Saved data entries
..............................

(* ===== verification/BufferLife.v ===== *)
(** * The life of a buffer
    (tt_metal/impl/buffers/buffer.cpp, tt_metal/tt_metal.cpp)

    Buffers are made by the client and held through shared pointers; their memory is
    allocated and freed by work that is pushed to the device's worker thread, which runs
    it in the order pushed (WorkQueue.v), or at once when there is no such thread.  A
    function pushed holds a pointer to its buffer; when the last pointer goes, the
    custom deleter of an owning buffer pushes the work that frees and destroys it.

    A buffer object is named by its unique id.  The graph tracker's hooks, which a
    program can install, are parameters; so are the cores of a sub-device, and the
    sub-device managers, which are fixed. *)

From S2P Require Import Prelude CoreCoord FreeList WorkSplit Allocator Buffers.

(** A function pushed to the worker. *)
Inductive Work := work_allocate (id : Z) | work_deallocate (id : Z) | work_delete (id : Z).

Definition work_target (w : Work) : Z := match w with work_allocate id | work_deallocate id | work_delete id => id end.

(** Whether the function holds a shared pointer: the deleter's has a plain one. *)
Definition work_holds (id : Z) (w : Work) : bool :=
  match w with work_allocate i | work_deallocate i => i =? id | work_delete _ => false end.

(** The buffers that have not been destroyed, the shared pointers the client holds to
    each, the work that waits, the allocators by sub-device manager and sub-device, and the
    device's flag. *)
Record Runtime := mkRuntime {
  objects : gmap Z Buffer;
  handles : gmap Z Z;
  queue : list Work;
  allocators : gmap (Z * Z) Allocator;
  next_unique_id : Z;
  initialized_ : bool;
}.

Abbreviation RM := (M Runtime).

Definition set_objects (o : gmap Z Buffer) (r : Runtime) : Runtime :=
  mkRuntime o (handles r) (queue r) (allocators r) (next_unique_id r) (initialized_ r).
Definition set_handles (h : gmap Z Z) (r : Runtime) : Runtime :=
  mkRuntime (objects r) h (queue r) (allocators r) (next_unique_id r) (initialized_ r).
Definition set_queue (q : list Work) (r : Runtime) : Runtime :=
  mkRuntime (objects r) (handles r) q (allocators r) (next_unique_id r) (initialized_ r).
Definition set_allocator (k : Z * Z) (a : Allocator) (r : Runtime) : Runtime :=
  mkRuntime (objects r) (handles r) (queue r) (<[k := a]> (allocators r)) (next_unique_id r) (initialized_ r).
Definition set_next_id (n : Z) (r : Runtime) : Runtime :=
  mkRuntime (objects r) (handles r) (queue r) (allocators r) n (initialized_ r).

Definition held (r : Runtime) (id : Z) : Z := default 0 (handles r !! id).

(** The shared pointers to a buffer. *)
Definition references (r : Runtime) (id : Z) : Z := held r id + Z.of_nat (length (filter (fun w => work_holds id w = true) (queue r))).

Definition set_status (st : AllocationStatus) (b : Buffer) : Buffer :=
  mkBuf (size_ b) (buffer_type_ b) (buffer_layout_ b) (bottom_up_ b) (sub_device_id_ b) (owns_data_ b)
    (sub_device_manager_id_ b) st (address_ b) (deallocation_requested_ b) (page_size_ b) (shard_parameters_ b)
    (buffer_page_mapping_ b) (unique_id_ b).
Definition set_address (a : Z) (b : Buffer) : Buffer :=
  mkBuf (size_ b) (buffer_type_ b) (buffer_layout_ b) (bottom_up_ b) (sub_device_id_ b) (owns_data_ b)
    (sub_device_manager_id_ b) (allocation_status_ b) a (deallocation_requested_ b) (page_size_ b) (shard_parameters_ b)
    (buffer_page_mapping_ b) (unique_id_ b).
Definition request_deallocation (b : Buffer) : Buffer :=
  mkBuf (size_ b) (buffer_type_ b) (buffer_layout_ b) (bottom_up_ b) (sub_device_id_ b) (owns_data_ b)
    (sub_device_manager_id_ b) (allocation_status_ b) (address_ b) true (page_size_ b) (shard_parameters_ b)
    (buffer_page_mapping_ b) (unique_id_ b).

(** A buffer through a pointer: to a destroyed one it is undefined behaviour. *)
Definition object (id : Z) : RM Buffer := r ← get; lift (opt_res Undefined (objects r !! id)).
Definition on_object (id : Z) (f : Buffer -> Buffer) : RM unit :=
  b ← object id; modify (fun r => set_objects (<[id := f b]> (objects r)) r).

(** The arguments of [Buffer::create]. *)
Record BufferArgs := mkArgs {
  arg_size : Z;
  arg_page_size : Z;
  arg_type : BufferType;
  arg_layout : TensorMemoryLayout;
  arg_shards : option ShardSpecBuffer;
  arg_bottom_up : option bool;
  arg_sub_device : option Z;
}.

Section Life.
(** The cores of a sub-device, the default sub-device manager and the one in use, the hooks of the graph
    tracker, and whether work runs at once. *)
Context (worker_cores : Z -> res CoreRangeSet) (default_sub_device_manager_id active_sub_device_manager_id : Z).
Context (hook_allocate hook_deallocate : Z -> bool) (passthrough : bool).

Definition validate_sub_device_id (sub_device_id : option Z) (t : BufferType) (shards : option ShardSpecBuffer) : res unit :=
  match sub_device_id with
  | None => mret tt
  | Some id =>
      s ← opt_res Fatal shards;
      check Fatal (is_l1_type t);;
      cores ← worker_cores id;
      check Fatal (CoreRangeSet_contains_set cores (grid (tensor_shard_spec s)))
  end.

(** Where [Device::get_initialized_allocator] looks: the allocator of the whole device is
    that of the first sub-device of the default manager. *)
Definition allocator_key (sub_device_id : option Z) : Z * Z :=
  match sub_device_id with
  | None => (default_sub_device_manager_id, 0)
  | Some id => (active_sub_device_manager_id, id)
  end.

Definition get_initialized_allocator (sub_device_id : option Z) : RM Allocator :=
  r ← get; lift (opt_res Fatal (allocators r !! allocator_key sub_device_id)).

(** [Buffer::Buffer] *)
Definition Buffer_new (x : BufferArgs) (owns_data : bool) : RM Buffer :=
  lift (validate_sub_device_id (arg_sub_device x) (arg_type x) (arg_shards x));;
  get_initialized_allocator (arg_sub_device x);;
  lift (if arg_size x =? 0 then mret tt
        else validate_buffer_size_and_page_size (arg_size x) (arg_page_size x) (arg_layout x) (arg_shards x));;
  r ← get;
  let id := next_unique_id r in
  put (set_next_id (id + 1) r);;
  let is_dram := match arg_type x with DRAM | TRACE => true | _ => false end in
  mret (mkBuf (arg_size x) (arg_type x) (arg_layout x) (default is_dram (arg_bottom_up x)) (arg_sub_device x) owns_data
    (match arg_sub_device x with Some _ => Some active_sub_device_manager_id | None => None end)
    ALLOCATION_REQUESTED 0 false (arg_page_size x) (arg_shards x) None id).

Definition check_sub_device_manager (b : Buffer) : res unit :=
  match sub_device_manager_id_ b with Some m => check Fatal (m =? active_sub_device_manager_id) | None => mret tt end.

(** What [allocate_buffer] asks of a buffer. *)
Definition buffer_info (id : Z) (a : Allocator) (b : Buffer) : res BufferInfo :=
  size ← Buffers.aligned_size a b;
  shards ← num_cores b;
  mret (mkBuffer id size (Buffers.aligned_page_size a b) (buffer_type_ b) (bottom_up_ b) shards).

(** Through the pointer [allocator_], taken from the table when the buffer was made. *)
Definition on_allocator_of {A} (b : Buffer) (m : Allocator -> Allocator * res A) : RM A :=
  fun r =>
    match allocators r !! allocator_key (sub_device_id_ b) with
    | Some a => let '(a, x) := m a in (set_allocator (allocator_key (sub_device_id_ b)) a r, x)
    | None => (r, Err Undefined)
    end.

(** [detail::AllocateBuffer] *)
Definition AllocateBuffer (id : Z) : RM Z :=
  b ← object id;
  if hook_allocate id then mret 0
  else
    lift (check_sub_device_manager b);;
    addr ← on_allocator_of b (fun a => match buffer_info id a b with Ok i => allocate_buffer i a | Err e => (a, Err e) end);
    require Assert (addr <=? 2 ^ 32 - 1);;
    mret addr.

(** [detail::DeallocateBuffer] *)
Definition DeallocateBuffer (id : Z) : RM unit :=
  b ← object id;
  if hook_deallocate id then mret tt
  else
    lift (check_sub_device_manager b);;
    on_allocator_of b (deallocate_buffer (mkBuffer id 0 0 (buffer_type_ b) (bottom_up_ b) None) (u32 (address_ b))).

Definition deallocate_impl (id : Z) : RM unit :=
  b ← object id;
  if bool_decide (allocation_status_ b = ALLOCATED) then
    r ← get;
    when (initialized_ r && negb (size_ b =? 0)) (DeallocateBuffer id);;
    on_object id (set_status DEALLOCATED)
  else mret tt.

Definition destroy (id : Z) : RM unit := modify (fun r => set_objects (delete id (objects r)) r).

(** The body of each function pushed.  The one of [create] catches what [AllocateBuffer]
    throws, and throws it again; the one of the deleter destroys the buffer even then. *)
Definition run_work (w : Work) : RM unit :=
  match w with
  | work_allocate id => fun r =>
      match AllocateBuffer id r with
      | (r, Ok addr) => (on_object id (set_address addr);; on_object id (set_status ALLOCATED)) r
      | (r, Err e) => (on_object id (set_status ALLOCATION_FAILED);; fail e) r
      end
  | work_deallocate id => deallocate_impl id
  | work_delete id => fun r => let '(r, x) := deallocate_impl id r in let '(r, _) := destroy id r in (r, x)
  end.

Definition push_work (w : Work) : RM unit :=
  if passthrough then run_work w else modify (fun r => set_queue (queue r ++ [w]) r).

(** A shared pointer goes; [push] says how its thread pushes. *)
Definition when_last (id : Z) (push : Work -> RM unit) : RM unit :=
  r ← get;
  match objects r !! id with
  | Some b => if references r id =? 0 then (if owns_data_ b then push (work_delete id) else destroy id) else mret tt
  | None => mret tt
  end.

(** ** The client *)

Definition drop_handle (id : Z) : RM unit :=
  modify (fun r => set_handles (<[id := held r id - 1]> (handles r)) r);; when_last id push_work.

Definition copy_handle (id : Z) : RM unit := modify (fun r => set_handles (<[id := held r id + 1]> (handles r)) r).

(** [Buffer::create] *)
Definition create (x : BufferArgs) : RM Z :=
  b ← Buffer_new x true;
  let id := unique_id_ b in
  modify (fun r => set_objects (<[id := b]> (objects r)) (set_handles (<[id := 1]> (handles r)) r));;
  if size_ b =? 0 then on_object id (set_status ALLOCATED);; mret id
  else fun r =>
    match push_work (work_allocate id) r with
    | (r, Ok _) => (r, Ok id)
    | (r, Err e) => (drop_handle id;; fail e) r
    end.

(** [Buffer::create] at an address: the buffer does not own the memory. *)
Definition create_at (address : Z) (x : BufferArgs) : RM Z :=
  b ← Buffer_new x false;
  let id := unique_id_ b in
  modify (fun r => set_objects (<[id := b]> (objects r)) (set_handles (<[id := 1]> (handles r)) r));;
  on_object id (set_address address);;
  on_object id (set_status ALLOCATED);;
  mret id.

(** [Buffer::deallocate] *)
Definition deallocate (id : Z) : RM unit :=
  on_object id request_deallocation;;
  b ← object id;
  if owns_data_ b then push_work (work_deallocate id) else mret tt.

Definition is_allocated (b : Buffer) : bool :=
  if passthrough then bool_decide (allocation_status_ b = ALLOCATED)
  else (bool_decide (allocation_status_ b = ALLOCATION_REQUESTED) || bool_decide (allocation_status_ b = ALLOCATED)) &&
    negb (deallocation_requested_ b).

(** ** The worker *)

(** The next function runs and is destroyed, and its pointer with it; a deleter that
    this calls runs at once, being on the worker's thread. *)
Definition worker_turn : RM unit :=
  r ← get;
  match queue r with
  | [] => mret tt
  | w :: q =>
      put (set_queue q r);;
      run_work w;;
      match w with work_delete _ => mret tt | _ => when_last (work_target w) run_work end
  end.
End Life.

..............................

- EXERCISE DESCRIPTION -
Give back, word for word, only the lines above from the line holding "Definition DeallocateBuffer (id" to the line holding "Definition deallocate_impl (id", both included.

- RESULT -
Definition DeallocateBuffer (id : Z) : RM unit :=
  b ← object id;
  if hook_deallocate id then mret tt
  else
    lift (check_sub_device_manager b);;
    on_allocator_of b (deallocate_buffer (mkBuffer id 0 0 (buffer_type_ b) (bottom_up_ b) None) (u32 (address_ b))).

Definition deallocate_impl (id : Z) : RM unit :=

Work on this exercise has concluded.